In den Ohrmuscheln des Epos H3PRO Hybrid trifft Design auf funktionale Technik – Quelle: Epos

Raumklang und Flexibilität fast ohne ANC

Akustisch hat uns das Epos H3PRO Hybrid nicht enttäuscht. Vor allem sein räumlicher Klang und die dadurch erzeugte glaubwürdige 3D-Klangkulisse kann in Spielen wie Horizon Forbidden West oder Forza Horizon überzeugen. Auch die generell erzeugte Klangkulisse beim Genuss aktueller Musik oder auch von klassischem Hard-Rock oder gar Filmsoundtracks ist eine Freude. Im Betrieb mit unserer PS5 wussten wir den Funk-Dongle in Verbindung mit dem mehr als 20 Stunden durchhaltenden Akku sehr zu schätzen. Auch die Nutzung mit Smartphone und PC zur gleichen Zeit per dualem Audio-Mixing funktionierte bei uns einwandfrei. Dadurch ist es zum Beispiel möglich, gleichzeitig per Smartphone zu telefonieren und mit der PS5 zu spielen. Eine gute Lösung, wenn ihr schnell einen Kumpel nach der nächsten Rätsel-Lösung von VTM Swansong fragen wollt.

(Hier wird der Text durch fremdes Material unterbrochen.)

Lemma nfree_take l i x : znth l i = Some x -> ctrue x = true -> nfree l = S (nfree (zupd l i 0)).
Proof. intros [_ Hi]%znth_Some Hx. pose proof (nfree_insert l (Z.to_nat i) x 0 Hi) as E. rewrite Hx in E. cbn in E. unfold zupd. lia. Qed.

Lemma flags01_true l i x : flags01 l -> znth l i = Some x -> ctrue x = true -> x = 1.
Proof. intros Hf [_ Hi]%znth_Some Hx. destruct (Forall_lookup_1 _ _ _ _ Hf Hi) as [->| ->]; done. Qed.

Lemma flags01_zupd l i x : flags01 l -> x = 0 \/ x = 1 -> flags01 (zupd l i x).
Proof. intros Hf Hx. by apply Forall_insert. Qed.

Lemma zupd_undo {A} (l : list A) i (x y : A) : znth l i = Some x -> zupd (zupd l i y) i x = l.
Proof. intros [_ Hi]%znth_Some. unfold zupd. rewrite list_insert_insert_eq. by apply list_insert_id. Qed.

Lemma zupd_comm {A} (l : list A) i j (x y : A) : 0 <= i -> 0 <= j -> i <> j -> zupd (zupd l i x) j y = zupd (zupd l j y) i x.
Proof. intros. unfold zupd. apply list_insert_insert_ne. lia. Qed.

(** The flags after [idx] have been allocated. *)
Definition take_all (l : list Z) (idx : list Z) : list Z := fold_left (fun l i => zupd l i 0) idx l.
Definition taken (idx : list Z) (s : vdisk) : vdisk := set_free (take_all (vd_free s) idx) s.
Definition all_free (l : list Z) (idx : list Z) : Prop := NoDup idx /\ forall i, i ∈ idx -> 0 <= i < 8 /\ znth l i = Some 1.

Lemma length_take_all l idx : length (take_all l idx) = length l.
Proof. revert l. induction idx as [|i idx IH]; intros l; [done|]. cbn. unfold take_all in IH. by rewrite IH, length_zupd. Qed.

Lemma take_all_zupd l idx i x : 0 <= i -> i ∉ idx -> (forall j, j ∈ idx -> 0 <= j) -> take_all (zupd l i x) idx = zupd (take_all l idx) i x.
Proof.
  revert l. induction idx as [|j idx IH]; intros l Hi Hn Hp; [done|]. cbn. apply not_elem_of_cons in Hn as [Hne Hn].
  pose proof (Hp j ltac:(set_solver)). rewrite zupd_comm by (lia || done). apply IH; [done|done|]. intros k Hk. apply Hp. set_solver.
Qed.

Lemma znth_take_all l idx j : (forall i, i ∈ idx -> 0 <= i < Z.of_nat (length l)) ->
  znth (take_all l idx) j = if bool_decide (j ∈ idx) then Some 0 else znth l j.
Proof.
  revert l. induction idx as [|i idx IH]; intros l Hp; [done|]. cbn. unfold take_all in IH. rewrite IH.
  2:{ intros k Hk. rewrite length_zupd. apply Hp. set_solver. }
  specialize (Hp i ltac:(set_solver)). destruct (decide (j ∈ idx)) as [Hj|Hj].
  - rewrite !bool_decide_true by set_solver. done.
  - rewrite (bool_decide_false (j ∈ idx)) by done. destruct (Z.eq_dec j i) as [->|Hne].
    + rewrite bool_decide_true by set_solver. apply znth_zupd_eq. lia.
    + rewrite bool_decide_false by set_solver. apply znth_zupd_ne; [lia|done].
Qed.

Lemma nfree_take_all l idx : length l = 8%nat -> all_free l idx -> (nfree (take_all l idx) + length idx = nfree l)%nat.
Proof.
  revert l. induction idx as [|i idx IH]; intros l Hl [Hnd Hf]; [cbn; lia|]. apply NoDup_cons in Hnd as [Hn Hnd].
  destruct (Hf i ltac:(set_solver)) as [Hi Hfi]. cbn [take_all fold_left length]. fold (take_all (zupd l i 0) idx).
  rewrite (nfree_take l i 1) by done. rewrite <- (IH (zupd l i 0)); [lia|by rewrite length_zupd|]. split; [done|].
  intros j Hj. rewrite znth_zupd_ne by (lia || (intros ->; done)). apply Hf. set_solver.
Qed.

Lemma taken_freed i idx s : length (vd_free s) = 8%nat -> all_free (vd_free s) (i :: idx) ->
  freed i (taken (i :: idx) s) = taken idx (set_desc (zupd (vd_desc s) i zero_desc) s).
Proof.
  intros Hl [Hnd Hf]. apply NoDup_cons in Hnd as [Hn Hnd]. destruct (Hf i ltac:(set_solver)) as [Hi Hfi].
  unfold freed, taken, set_free, set_desc. cbn [vd_free vd_desc take_all fold_left]. f_equal. fold (take_all (zupd (vd_free s) i 0) idx).
  rewrite <- take_all_zupd; [by rewrite zupd_undo|lia|done|]. intros j Hj. apply (Hf j). set_solver.
Qed.

Lemma free_each_taken idx : forall th s, length (vd_free s) = 8%nat -> all_free (vd_free s) idx ->
  exists th' s', free_each idx th (taken idx s) = Ok tt th' s' /\ woke_free th th' /\ scrubbed s s'.
Proof.
  induction idx as [|i idx IH]; intros th s Hl Ha.
  { exists th, s. split; [unfold taken; by destruct s|]. split; [apply woke_free_refl|]. exists (vd_desc s). by destruct s. }
  pose proof Ha as [Hnd Hf]. apply NoDup_cons in Hnd as [Hn Hnd]. destruct (Hf i ltac:(set_solver)) as [Hi Hfi]. cbn [free_each].
  assert (E : free_desc i th (taken (i :: idx) s) = Ok tt (woke ChDiskFree th) (freed i (taken (i :: idx) s))).
  { apply free_desc_ok; [done|]. cbn [taken set_free vd_free]. rewrite znth_take_all.
    - by rewrite bool_decide_true by set_solver.
    - intros j Hj. rewrite Hl. apply (Hf j Hj). }
  rewrite (bind_ok _ _ _ _ _ _ _ E), taken_freed by done. set (s1 := set_desc _ s).
  destruct (IH (woke ChDiskFree th) s1) as (th' & s' & E' & [Hw1 Hw2] & d & -> & Hd1 & Hd2); [done|split; [done|set_solver]|].
  exists th', (set_desc d s1). split; [done|]. split.
  - split; [etransitivity; [apply same_thread_woke|done]|]. intros ch [Hc|Hc]%Hw2; [|by right]. cbn in Hc. set_solver.
  - exists d. split; [done|]. cbn in Hd1, Hd2. rewrite length_zupd in Hd1. split; [done|].
    intros j Hj. rewrite Hd2 by done. apply znth_zupd_ne; [lia|]. intros ->. congruence.
Qed.

Lemma alloc3_desc_from_ok k : forall idx th s, length (vd_free s) = 8%nat -> flags01 (vd_free s) -> all_free (vd_free s) idx ->
  ((nfree (vd_free s) < length idx + k)%nat /\ exists th' s', alloc3_desc_from k idx th (taken idx s) = Ok None th' s' /\ woke_free th th' /\ scrubbed s s') \/
  exists idx', length idx' = k /\ all_free (vd_free s) (idx ++ idx') /\
    alloc3_desc_from k idx th (taken idx s) = Ok (Some (idx ++ idx')) th (taken (idx ++ idx') s).
Proof.
  induction k as [|k IH]; intros idx th s Hl H01 Ha; cbn [alloc3_desc_from].
  { right. exists []. rewrite app_nil_r. done. }
  assert (Hr : forall i, i ∈ idx -> 0 <= i < Z.of_nat (length (vd_free s))) by (intros i Hi; rewrite Hl; apply Ha, Hi).
  destruct (alloc_desc_ok th (taken idx s)) as [[Hn E]|(j & x & Hj & Hx & Hc & E)]; [cbn; by rewrite length_take_all|..];
    rewrite (bind_ok _ _ _ _ _ _ _ E).
  - left. change (-1 <? 0) with true. cbn iota. pose proof (nfree_take_all _ _ Hl Ha). cbn [taken set_free vd_free] in Hn. split; [lia|].
    destruct (free_each_taken idx th s Hl Ha) as (th' & s' & E' & Hw & Hs). exists th', s'. by rewrite (bind_ok _ _ _ _ _ _ _ E').
  - destruct (Z.ltb_spec j 0); [lia|]. cbn [taken set_free vd_free] in Hx. rewrite znth_take_all in Hx by done.
    destruct (decide (j ∈ idx)) as [Hin|Hin]; [rewrite bool_decide_true in Hx by done; by injection Hx as <-|].
    rewrite bool_decide_false in Hx by done. apply (flags01_true _ _ _ H01 Hx) in Hc as ->.
    assert (Ha' : all_free (vd_free s) (idx ++ [j])).
    { destruct Ha as [Hnd Hf]. split; [apply NoDup_app; split_and!; [done|set_solver|apply NoDup_singleton]|].
      intros i [Hi| ->%list_elem_of_singleton]%elem_of_app; [by apply Hf|done]. }
    assert (Et : set_free (zupd (vd_free (taken idx s)) j 0) (taken idx s) = taken (idx ++ [j]) s).
    { unfold taken, set_free, take_all. cbn. by rewrite fold_left_app. }
    rewrite Et. destruct (IH (idx ++ [j]) th s Hl H01 Ha') as [[Hn H']|(idx' & Hli & Ha2 & E2)].
    + left. rewrite length_app in Hn. cbn in Hn. split; [lia|done].
    + right. exists (j :: idx'). rewrite <- app_assoc in Ha2, E2. cbn. split; [lia|done].
Qed.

All das und auch die passende Software konnten wir schon beim H3 Hybrid erfahren und bewerten. Neben dem Funk-Dongle, der den Aufpreis zum Hybrid allerdings nicht in die Höhe getrieben haben dürfte, ist die ANC-Funktion das größte Upgrade des Gaming-Headsets. Diese fällt jedoch leider kaum auf. Die Differenz zwischen aktivierter und deaktivierter Funktion ist so klein, dass diese den Aufpreis nicht rechtfertigen kann. Dieser liegt nämlich bei rund 100 Euro, dem Preis des H3. Für das H3PRO Hybrid sprechen dadurch eher seine optischen Veränderungen, die es dem H6PRO ähnlicher machen und der oftmals genannte Dongle.

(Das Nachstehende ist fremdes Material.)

(* ===== verification/Log.v ===== *)
(** * The log (kernel/log.c)

    The log component's state is [struct log] beside the buffer cache it uses, which
    enters through the interface of BlockCache.v.  The file has two parts: what
    [commit] writes to the disk, in which order, and what recovery makes of the disk
    after a crash between any two of those writes; and the protocol by which system
    calls share the log ([begin_op], [log_write], [end_op]). *)

From S2P Require Import Prelude Layout Bytes BlockCache.

Record log := mkLog {
  lg_start : Z;
  lg_size : Z;
  lg_outstanding : Z;
  lg_committing : Z;
  lg_dev : Z;
  lg_n : Z;               (* lh.n *)
  lg_block : list Z;      (* lh.block[LOGSIZE] *)
}.

Definition set_outstanding (v : Z) (l : log) : log :=
  mkLog (lg_start l) (lg_size l) v (lg_committing l) (lg_dev l) (lg_n l) (lg_block l).
Definition set_committing (v : Z) (l : log) : log :=
  mkLog (lg_start l) (lg_size l) (lg_outstanding l) v (lg_dev l) (lg_n l) (lg_block l).
Definition set_n (v : Z) (l : log) : log :=
  mkLog (lg_start l) (lg_size l) (lg_outstanding l) (lg_committing l) (lg_dev l) v (lg_block l).
Definition set_block (v : list Z) (l : log) : log :=
  mkLog (lg_start l) (lg_size l) (lg_outstanding l) (lg_committing l) (lg_dev l) (lg_n l) v.

Section Log.
Context {S : Type} `{BC : BlockCache S}.

(** The log runs beside the cache: [io] is a call into kernel/bio.c. *)
Definition lg_lens : lens (log * S) log := mkLens fst (fun l s => (l, snd s)).
Definition bc_lens : lens (log * S) S := mkLens snd (fun c s => (fst s, c)).
Notation io := (zoom bc_lens).
Notation lg := (zoom lg_lens).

Unser Fazit zum Epos H3PRO Hybrid

Das Epos H3PRO Hybrid ist ein gutes Headset, das mit seiner tollen Verarbeitungsqualität, der Flexibilität und seinem überzeugenden Sound uneingeschränkt überzeugen kann. Leider kann das größte Upgrade zum H3 Hybrid mit der Active-Noise-Cancelling-Funktion dadurch, dass sie kaum einen hörbaren Mehrwert bringt, den höheren Kaufpreis des Headsets nicht rechtfertigen. Spielt Geld keine Rolle, können die größere Farbauswahl und der Funk-Dongle dennoch Kaufargumente sein. Insgesamt ist das Preis-/Leistungs-Verhältnis jedoch schlechter als beim H3 Hybrid. Interessant wäre für uns weiterhin ein H6PRO Hybrid, denn das H6PRO ist aktuell das Gaming-Headset unserer Wahl.